4. Find creative ways to save — and play.
Pet care is one area where trying to save money can cost you a lot more in the long run — so run any cost-saving measures you’re considering by your vet first. One 2013 study found, for example, that only 9 out of 200 do-it-yourself pet food recipes met the basic nutritional requirements established by the Association of American Feed Control Officials.
That said, homemade pet toys are probably going to be fine — particularly if you’ve got old clothes, linens, or other supplies that you’re looking to recycle. Old socks make for popular DIY dog toys, which you can fashion by tying off a tennis ball with a knot and letting your dog go to town. DIY blog Instructables has a number of different dog and cat toys that you can make yourself.
More ambitious DIY types might look into trying to build their own cat trees, enclosures or even beds.
Dogs also love frozen treats, which can be made with a variety of ingredients you have around the house, as BuzzFeed notes. (Again, you’ll want to check with your vet first, though, to make sure popular and typically dog-friendly ingredients like peanut butter and sweet potatoes won’t make your Fido sick.)
Remember that focusing on preventative care is a good way to hang onto your cash without feeling like you’re skimping on your pet. Regular dental care can lead to serious savings, for example, and you can also likely save by learning how to groom your pet yourself at home.
Finally, for other ways to cut down on food costs? Consider putting high quality grub in a maze bowl — which you can buy less than $5 from a retailer like Chewy — which will help your pet eat at a slower, healthier pace.
5. Scared you’ll go broke? Find a cheaper starter pet.
When it comes to pets, dogs and cats are by far the most common. Of the 85 million or so homes that have a pet, 60 million include dogs, while 50 million or so have cats — totals that dwarf the overall ownership of pets like birds, reptiles, or other small animals like rabbits or guinea pigs combined.
But if the price tag of having a pup or kitty is intimidating, you might consider cheaper pets. For pure cost-effectiveness, it’s hard to beat fish. Back in 2011, the personal finance magazine Kiplinger’s estimated that you could support and feed a fish for about $20 a year, once you subtracted the upfront cost of a tank.
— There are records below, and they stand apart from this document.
Lemma wp_absorb_next {B : Type} m bs1 sz bs2 fl (k : addr -> M ByteMemory B) (Q : B -> ByteMemory -> Prop) :
  heap_core m (bs1 ++ (sz, true) :: bs2) (free_addrs (first_block m) (bs1 ++ (sz, true) :: bs2)) fl ->
  let a := first_block m + total bs1 in
  (forall ns' fl', let '(sz', bs2') := join_next sz bs2 in keeps a (a + sz') (mnodes m) ns' ->
     heap_core (set_mnodes ns' m) (bs1 ++ (sz', true) :: bs2') (free_addrs (first_block m) (bs1 ++ (sz', true) :: bs2')) fl' ->
     wp (k (At (a + sz'))) Q (set_mnodes ns' m)) ->
  wp (free ← is_free (At (a + sz));
      next ← (if (free : bool) then
                nsz ← node_get (At (a + sz)) nd_size;
                andbeyond ← plus (At (a + sz)) nsz;
                unlink_free (At (a + sz));;
                nsz ← node_get (At (a + sz)) nd_size;
                node_set (At a) (fun d => set_nd_size (u32 (nd_size d + nsz)) d);;
                sz ← node_get (At a) nd_size;
                node_set andbeyond (set_prev_adj_size sz);;
                mret andbeyond
              else mret (At (a + sz)));
      k next) Q m.
Proof.
  intros H a HQ. destruct (core_block _ _ _ _ _ _ _ H) as (_ & Hn & Hsz & _). fold a in Hn.
  wp_step. eapply wp_is_free; [exact Hn|]. wp_step.
  destruct bs2 as [|[s2 [|]] bs2]; cbn [List.hd snd fst negb join_next boundary] in *.
  1, 2: apply wp_ret; assert (set_mnodes (mnodes m) m = m) as Em by (by destruct m); rewrite <- Em;
    eapply (HQ (mnodes m)); [by intros ? ?|by rewrite Em].
  pose proof (core_used_not_free _ _ _ _ _ _ H) as Ha. fold a in Ha.
  wp_step. get_hdr Hn. unfold plus. do 3 wp_step. cbn beta iota.
  eapply core_unlink; [exact H| |].
  { apply free_addrs_skip. right. fold a. set_solver. }
  intros ns1 fl1 Hr1 H1. wp_step.
  assert (hdr (mnodes (set_mnodes ns1 m)) (At (a + sz)) = hdr (mnodes m) (At (a + sz))) as E1 by apply Hr1. rewrite Hn in E1.
  get_hdr E1. eapply (core_join (set_mnodes ns1 m)); [exact H1|..]; change (first_block (set_mnodes ns1 m)) with (first_block m); fold a.
  - by intros [_ ?]%elem_of_without.
  - by intros [? _]%elem_of_without.
  - cbn [mnodes set_mnodes]. intros ns2 Hk2 H2. apply wp_ret. rewrite <- Z.add_assoc. apply (HQ ns2 fl1).
    + eapply keeps_trans; [by apply keeps_relinked|]. eapply keeps_mono; [exact Hk2|lia|lia].
    + eapply core_equiv; [|exact H2]. intros x. rewrite elem_of_without, !free_addrs_skip. fold a. cbn [free_addrs snd fst app].
      rewrite elem_of_cons, Z.add_assoc. pose proof (core_positive _ _ _ _ H) as [Hp1 Hp2]%positive_app.
      assert (positive bs2) as Hp3 by (intros ? ?; apply Hp2; set_solver).
      assert (0 < s2) as Hs2 by (apply (Hp2 (s2, false)); set_solver).
      split; [|naive_solver]. intros [Hx|Hx]; (split; [|tauto]); apply free_addrs_range in Hx; (done || lia).
Qed.

(** ** The second half: the block before, and the insertion *)

(** The flag is cleared and the block enters the free list. *)
Lemma wp_clear_and_add m bs1 sz used bs2 F fl (Q : unit -> ByteMemory -> Prop) :
  heap_core m (bs1 ++ (sz, used) :: bs2) F fl -> let a := first_block m + total bs1 in
  a ∉ F -> (forall x, x ∈ F <-> x ∈ free_addrs (first_block m) bs1 \/ x ∈ free_addrs (a + sz) bs2) ->
  (forall ns' fl', keeps a (a + sz) (mnodes m) ns' ->
     heap_core (set_mnodes ns' m) (bs1 ++ (sz, false) :: bs2)
       (free_addrs (first_block m) (bs1 ++ (sz, false) :: bs2)) fl' -> Q tt (set_mnodes ns' m)) ->
  wp (node_set (At a) (set_nd_flag 0);; AddNewNodeIntoBuddy (At a)) Q m.
Proof.
  intros H a Ha HF HQ. wp_step. change 0 with (flag_of false) at 1. eapply (core_flag m); [exact H|done|]. intros ns1 Hk1 H1.
  eapply (core_add (set_mnodes ns1 m)); [exact H1|done|]. intros ns2 fl2 Hr2 H2. apply (HQ ns2 fl2).
  - eapply keeps_trans; [exact Hk1|]. by apply keeps_relinked.
  - eapply core_equiv; [|exact H2]. intros x. rewrite free_addrs_app, elem_of_app. cbn [free_addrs snd fst app].
    rewrite !elem_of_cons, HF. change (first_block (set_mnodes ns1 m)) with (first_block m). fold a. tauto.
Qed.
Hamsters and small reptiles can also set you back less than $400 annually, Kiplinger’s found.
If you’re looking for a sweet spot between expense and companionship, you might also consider getting a bird, which are surprisingly intelligent and can sometimes even talk to you.
Parakeets are generally pretty affordable — less than $40 — and birds don’t require nearly so much of a time commitment as a cat or dog. MyRightBird is a great resource for aspiring bird owners which can help you identify the right breed for you based on a range of factors, from price to longevity (some birds live a very long time) to how much noise they make.
Of course, if your heart is truly set on a puppy or kitten, there might be no other substitute. If that sounds like you, but you’re worried about coughing up the thousands of dollars responsible pet ownership will likely cost, consider setting up a special savings account that’s named after your future pooch, then make regular deposits by setting up an automatic withdrawal.
If you make pet ownership a short-term savings goal, costs might not be so intimidating after a year — when you can finally adopt the pet of your dreams.